I regularly find myself thinking, “I know I read a web page about [XYZ] last month, but where the hell was it?” I may be able to remember certain key phrases, and these sometimes help me find it again by using Google or some other search engine. Sometimes I can also find the page by doing a full-text search on my browser cache. (I use the “Find in Files” functionality of TextPad, because Windows’ own search is too slow.) But that doesn’t help if I was looking at the page more than a week or so ago, because it will have dropped out of the cache. (I have my cache set to 1GB.)
What I would really like is “Personal Search.” This would take the form of an extra option on a search engine that would alow me to restrict my searches to only the pages I have visited.
I don’t think it would be too difficult, technically. First of all, you would have to have some mechanism of reporting to the Search Engine Company (SEC) whenever you visit a page on the web. I think the Google Toolbar might already do this. Likewise, it shouldn’t be too hard to build something for Mozilla that would perform this task.
The Search Engine Company would then have to record this page view in a database, and associate it with your personal browsing history. It wouldn’t have to store the whole page itself, because chances are good that the page has already been spidered and is present in its main index already. If the page is new to the index, it will have to be added. (No big deal, and this even adds value to the main index as a whole.) Because the SEC only needs to store a list of URLs (and probably timestamps, too) against a user ID, this wouldn’t even take up impossible amounts of disk space.
Next, the SEC has to implement the search filter: whenever I do a search with the “only show results for pages I’ve visited” checkbox ticked, this should limit the search results appropriately, based on my browsing history. And voilà! My own Personal Search results.
There are a couple of down sides to this idea, though. For one, it requires the SEC to keep a complete track of my browsing activity. Depending on legal jurisdictions, this history could be used in ways I’m not entirely happy with. The scheme would have to have some way of turning off indexing completely, or for the duration of a browser session.
Secondly, not all web pages can be indexed by the SEC, and not all pages should be indexed by them, either. (For example, newspaper or magazine archives that require subscriptions.) There isn’t just the preference of the end user (me) to take into account, but also the preference of the web site owner. As a result, I may find that there are still gaps in my Personal Search. However, I think these gaps would still be less annoying than not being able to get back to web page XYZ that I remember from last month.

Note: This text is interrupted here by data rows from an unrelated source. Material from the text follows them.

(* ===== verification/Noninterference.v ===== *)
(** * What the components leave alone

    The interfaces between the keepers are also promises about the store: client and
    connection operations do not write channel keys, client and channel operations do
    not write connection keys, and an operation on a client only writes below that
    client's prefix.  These discharge the hypotheses that [ChannelSystem.v] and
    [ConnectionSafety.v] put on the other operations of a run. *)
From S2P Require Import Prelude GoMonad Errors Sha256 Height Host Sdk ConnectionTypes.
From S2P Require Import ChannelTypes Exported ClientKeeper ConnectionKeeper PortKeeper.
From S2P Require Import ChannelKeeper ChannelHandshake FullNode Scenario ChannelSpec.
From S2P Require Import HandshakeSpec ChannelView ChannelSystem ConnectionSafety.
From Stdlib Require Import Ascii.

Section client.
Context {SE : SdkEncoding} {LC : LightClient} {CD : Codec} {CK : CapabilityKeeper} {AP : Application} {SC : SelfClient}.

(** Operations of the client keeper. *)
Inductive client_op : Type :=
  | Op_create (ctx : Context) (cs : ClientState) (cns : option ConsensusState)
  | Op_update (ctx : Context) (clientID : string) (header : option Header)
  | Op_upgrade (ctx : Context) (clientID : string) (cs : ClientState) (cns : option ConsensusState) (p1 p2 : string)
  | Op_misbehaviour (ctx : Context) (m : Misbehaviour)
  | Op_proposal (ctx : Context) (subject substitute : string).

Definition client_exec (o : client_op) : M unit :=
  match o with
  | Op_create ctx cs cns => CreateClient ctx cs cns ;;; ret tt
  | Op_update ctx c h => UpdateClient ctx c h
  | Op_upgrade ctx c cs cns p1 p2 => UpgradeClient ctx c cs cns p1 p2
  | Op_misbehaviour ctx m => CheckMisbehaviourAndUpdateState ctx m
  | Op_proposal ctx a b => ClientUpdateProposal ctx a b
  end.

(** The keys an operation may write. *)
Definition writes_only {A} (P : string → bool) (m : M A) : Prop := ∀ k, P k = false → keeps_key k m.

(** The client an operation is about; a new client is the next one of its type. *)
Definition op_client (o : client_op) (w : World) : string :=
  match o with
  | Op_create _ cs _ =>
      FormatClientIdentifier (ClientType cs) (BigEndianToUint64 (default "" (ibc w !! KeyNextClientSequence)))
  | Op_update _ c _ | Op_upgrade _ c _ _ _ _ | Op_proposal _ c _ => c
  | Op_misbehaviour _ m => Misbehaviour_GetClientID m
  end.

Lemma Misbehaviour_out ctx m k :
  HasPrefix k (client_prefix (Misbehaviour_GetClientID m)) = false →
  keeps_key k (CheckMisbehaviourAndUpdateState ctx m).
Proof.
  intros Hk. unfold CheckMisbehaviourAndUpdateState, keeps_key. frame; by apply on_client_store_out.
Qed.

(** A light client that only reads the store of a substitute. *)
Definition substitute_reader : Prop := ∀ ctx cs sub, reads_second (CheckSubstituteAndUpdateState ctx cs sub).

Lemma ClientUpdateProposal_out ctx a b k :
  HasPrefix k (client_prefix a) = false → HasPrefix k (client_prefix b) = false ∨ substitute_reader →
  keeps_key k (ClientUpdateProposal ctx a b).
Proof.
  intros Hk Hb. unfold ClientUpdateProposal, keeps_key. frame; [|by apply on_client_store_out].
  destruct Hb as [Hb|Hb]; [by apply on_client_stores_out|by apply on_client_stores_read].
Qed.

Lemma GenerateClientIdentifier_run t w :
  GenerateClientIdentifier t w =
  match ibc w !! KeyNextClientSequence with
  | Some x =>
      (set_ibc (<[KeyNextClientSequence := Uint64ToBigEndian (u64 (BigEndianToUint64 x + 1))]> (ibc w)) w,
       Ok (FormatClientIdentifier t (BigEndianToUint64 x)))
  | None => (w, Panic)
  end.
Proof.
  unfold GenerateClientIdentifier, GetNextClientSequence, get_store, gets, bind.
  by destruct (ibc w !! KeyNextClientSequence).
Qed.

Lemma CreateClient_out ctx cs cns w k :
  HasPrefix k (client_prefix (op_client (Op_create ctx cs cns) w)) = false → k ≠ KeyNextClientSequence →
  ibc (CreateClient ctx cs cns w).1 !! k = ibc w !! k.
Proof.
  intros Hk Hne. unfold CreateClient. unfold bind at 1, gets. unfold throw_if.
  destruct (negb _); [done|]. unfold bind at 1. cbn [ret].
  unfold bind at 1. rewrite GenerateClientIdentifier_run. cbn [op_client] in Hk.
  destruct (ibc w !! KeyNextClientSequence) as [x|] eqn:E; [|done]. cbn [default from_option id] in Hk.
  set (c := FormatClientIdentifier _ _) in *. set (w1 := set_ibc _ _).
  transitivity (ibc w1 !! k); [|simpl; by apply lookup_insert_ne].
  match goal with |- ibc (?m w1).1 !! k = _ => assert (Hm : keeps_key k m); [|exact (Hm w1)] end.
  unfold keeps_key. frame; try (by apply on_client_store_out).
Qed.

(** An operation on a client changes nothing outside the client's own store, apart
    from the counter of client identifiers and, in a substitution, the store of the
    substitute if the light client writes it. *)
Lemma client_exec_out o w k :
  HasPrefix k (client_prefix (op_client o w)) = false → k ≠ KeyNextClientSequence →
  match o with Op_proposal _ _ b => HasPrefix k (client_prefix b) = false ∨ substitute_reader | _ => True end →
  ibc (client_exec o w).1 !! k = ibc w !! k.
Proof.
  intros Hk Hne Hb. destruct o as [ctx cs cns|ctx c h|ctx c cs cns p1 p2|ctx m|ctx a b]; simpl in Hk |- *.
  - transitivity (ibc (CreateClient ctx cs cns w).1 !! k); [|by apply CreateClient_out].
    unfold bind. by destruct (CreateClient ctx cs cns w) as [w1 [id|e|]].
  - by apply UpdateClient_out.
  - by apply UpgradeClient_out.
  - by apply Misbehaviour_out.
  - by apply ClientUpdateProposal_out.
Qed.

Lemma client_exec_keeps_channels o : keeps_channels (client_exec o).
Proof.
  intros w k Hk. apply client_exec_out.
  - by apply client_key_out, channel_part_not_client.
  - channel_part_cases Hk; path_ne.
  - destruct o; try done. left. by apply client_key_out, channel_part_not_client.
Qed.

Lemma client_exec_keeps_connections o : keeps_connections (client_exec o).
Proof.
  intros w. split.
  - unfold next_connection. rewrite client_exec_out; [done|by apply client_key_out|path_ne|].
    destruct o; try done. left. by apply client_key_out.
  - intros c. unfold conn. rewrite client_exec_out; [done|by apply client_key_out|path_ne|].
    destruct o; try done. left. by apply client_key_out.
Qed.
End client.

(** ** Connection operations and channels, channel operations and connections *)
Section core.
Context {SE : SdkEncoding} {LC : LightClient} {CD : Codec} {CK : CapabilityKeeper} {AP : Application} {SC : SelfClient}.

Lemma GetClientConnectionPaths_keeps {T} (f : World → T) c : keeps f (GetClientConnectionPaths c).
Proof. unfold GetClientConnectionPaths. frame. Qed.
Lemma GetNextConnectionSequence_keeps {T} (f : World → T) : keeps f GetNextConnectionSequence.
Proof. unfold GetNextConnectionSequence. frame. Qed.
Lemma GetNextChannelSequence_keeps {T} (f : World → T) : keeps f GetNextChannelSequence.
Proof. unfold GetNextChannelSequence. frame. Qed.

Hint Resolve GetClientConnectionPaths_keeps GetNextConnectionSequence_keeps GetNextChannelSequence_keeps
  GetChannel_keeps GetConnection_keeps get_sequence_keeps hop0_keeps channel_connection_keeps connection_open_keeps
  GetPacketCommitment_keeps send_timestamp_check_keeps GetTimestampAtHeight_keeps Authenticate_keeps : ibc.

(** Decompose [keeps_key] of a keeper operation: reads, verifications, and writes to
    keys of another kind. *)
Ltac keeps_tac Hk :=
  unfold keeps_key; frame;
  try (apply set_store_keeps; path_ne); try (apply delete_store_keeps; path_ne);
  try (apply on_client_store_keeps; exact Hk);
  try apply EmitEvent_keeps; try apply on_caps_keeps.

Lemma conn_exec_keeps_channel_key k a :
  channel_part k = true → match a with Conn_other _ => False | _ => True end → keeps_key k (conn_exec a).
Proof.
  intros Hk Ha. pose proof (channel_part_not_client _ Hk) as Hc.
  destruct a; try done; simpl;
    unfold ConnOpenInit, ConnOpenTry, ConnOpenAck, ConnOpenConfirm, previous_connection, GenerateConnectionIdentifier,
      addConnectionToClient, SetNextConnectionSequence, SetConnection, SetClientConnectionPaths; cbv zeta;
    channel_part_cases Hk; keeps_tac Hc.
Qed.

Lemma conn_exec_keeps_channels a :
  match a with Conn_other _ => False | _ => True end → keeps_channels (conn_exec a).
Proof. intros Ha w k Hk. by apply conn_exec_keeps_channel_key. Qed.

(** The handshake callbacks of an action leave connections alone. *)
Definition callbacks_ok (k : string) (a : action) : Prop :=
  match a with
  | Do_open_init _ _ _ _ _ _ cb => ∀ id c, keeps_key k (cb id c)
  | Do_open_try _ _ _ _ _ _ _ _ _ _ cb => ∀ id c, keeps_key k (cb id c)
  | Do_open_ack _ _ _ _ _ _ _ _ cb | Do_open_confirm _ _ _ _ _ _ cb => keeps_key k cb
  | Do_other m => keeps_key k m
  | _ => True
  end.

Lemma exec_keeps_key k a :
  match k with KConnection _ | KNextConnectionSequence => true | _ => false end = true →
  callbacks_ok (render k) a → keeps_key (render k) (exec a).
Proof.
  intros Hk Hcb. assert (Hc : not_client_key (render k) = true) by (destruct k; done).
  destruct k; try done; cbn [render] in *; destruct a; simpl in Hcb |- *;
    unfold SendPacket, RecvPacket, recv_by_ordering, WriteAcknowledgement, AcknowledgePacket, ack_in_order,
      TimeoutPacket, TimeoutOnClose, verify_not_received, TimeoutExecuted,
      ChanOpenInit, WriteOpenInitChannel, ChanOpenTry, previous_channel, try_capability, WriteOpenTryChannel,
      ChanOpenAck, WriteOpenAckChannel, ChanOpenConfirm, WriteOpenConfirmChannel, ChanCloseInit, ChanCloseConfirm,
      check_connection_version, GenerateChannelIdentifier, SetNextChannelSequence, SetChannel,
      GetNextSequenceSend, GetNextSequenceRecv, GetNextSequenceAck, SetNextSequenceSend, SetNextSequenceRecv,
      SetNextSequenceAck, SetPacketCommitment, deletePacketCommitment, GetPacketReceipt, SetPacketReceipt,
      HasPacketAcknowledgement, SetPacketAcknowledgement, AuthenticateCapability,
      EmitSendPacketEvent, EmitRecvPacketEvent, EmitWriteAcknowledgementEvent, EmitAcknowledgePacketEvent,
      EmitTimeoutPacketEvent; cbv zeta; keeps_tac Hc; try exact Hcb; apply Hcb.
Qed.

Lemma exec_keeps_connections a :
  (∀ k, callbacks_ok k a) → keeps_connections (exec a).
Proof.
  intros Hcb w. split.
  - exact (f_equal (fmap BigEndianToUint64) (exec_keeps_key KNextConnectionSequence a eq_refl (Hcb _) w)).
  - intros c. exact (f_equal (λ o, o ≫= Unmarshal_ConnectionEnd) (exec_keeps_key (KConnection c) a eq_refl (Hcb _) w)).
Qed.

(** Separation of the core components.  No operation of the client keeper (create,
    update, upgrade, misbehaviour, governance substitution) and no step of the
    connection handshake changes any channel, sequence, commitment, receipt or
    acknowledgement; no client operation and no channel or packet operation (with
    callbacks that do not) changes any connection or the connection counter; whether
    they succeed, fail or panic. *)
Theorem core_components_separated :
  (∀ o, keeps_channels (client_exec o) ∧ keeps_connections (client_exec o)) ∧
  (∀ a, match a with Conn_other _ => False | _ => True end → keeps_channels (conn_exec a)) ∧
  (∀ a, (∀ k, callbacks_ok k a) → keeps_connections (exec a)).
Proof.
  split_and!.
  - intros o. split; [apply client_exec_keeps_channels|apply client_exec_keeps_connections].
  - apply conn_exec_keeps_channels.
  - apply exec_keeps_connections.
Qed.

(** The same for the stores of other clients, with light clients that only read the
    store of a substitute. *)
Lemma client_views_kept o w c :
  substitute_reader → no_char "/" c = true → no_char "/" (op_client o w) = true → c ≠ op_client o w →
  client_view c (client_exec o w).1 = client_view c w.
Proof.
  intros Hs Hc Ho Hne. apply map_eq. intros i.
  unfold client_view. rewrite !prefix_view_lookup. apply client_exec_out.
  - destruct (HasPrefix _ (client_prefix (op_client o w))) eqn:E; [|done].
    apply client_prefix_disjoint in E; [congruence|done..].
  - unfold client_prefix. path_ne.
  - destruct o; try done. by right.
Qed.
End core.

Finally, there’s a question of cost. To a certain extent, search engines fulfil a public service to the population of the Internet. “Personal Search” would be a service that I imagine people might be willing to pay for. After all, it means you don’t have to manage an enormous search index on your own computer. I could keep all the pages I’ve ever visited in a cache somewhere, but I really don’t want to spend a couple of hundred pounds on disk space every year.
It all sounds too easy. Can someone tell me now why this wouldn’t work? Or alternatively, can you tell me if there are any search engines out there that do this already?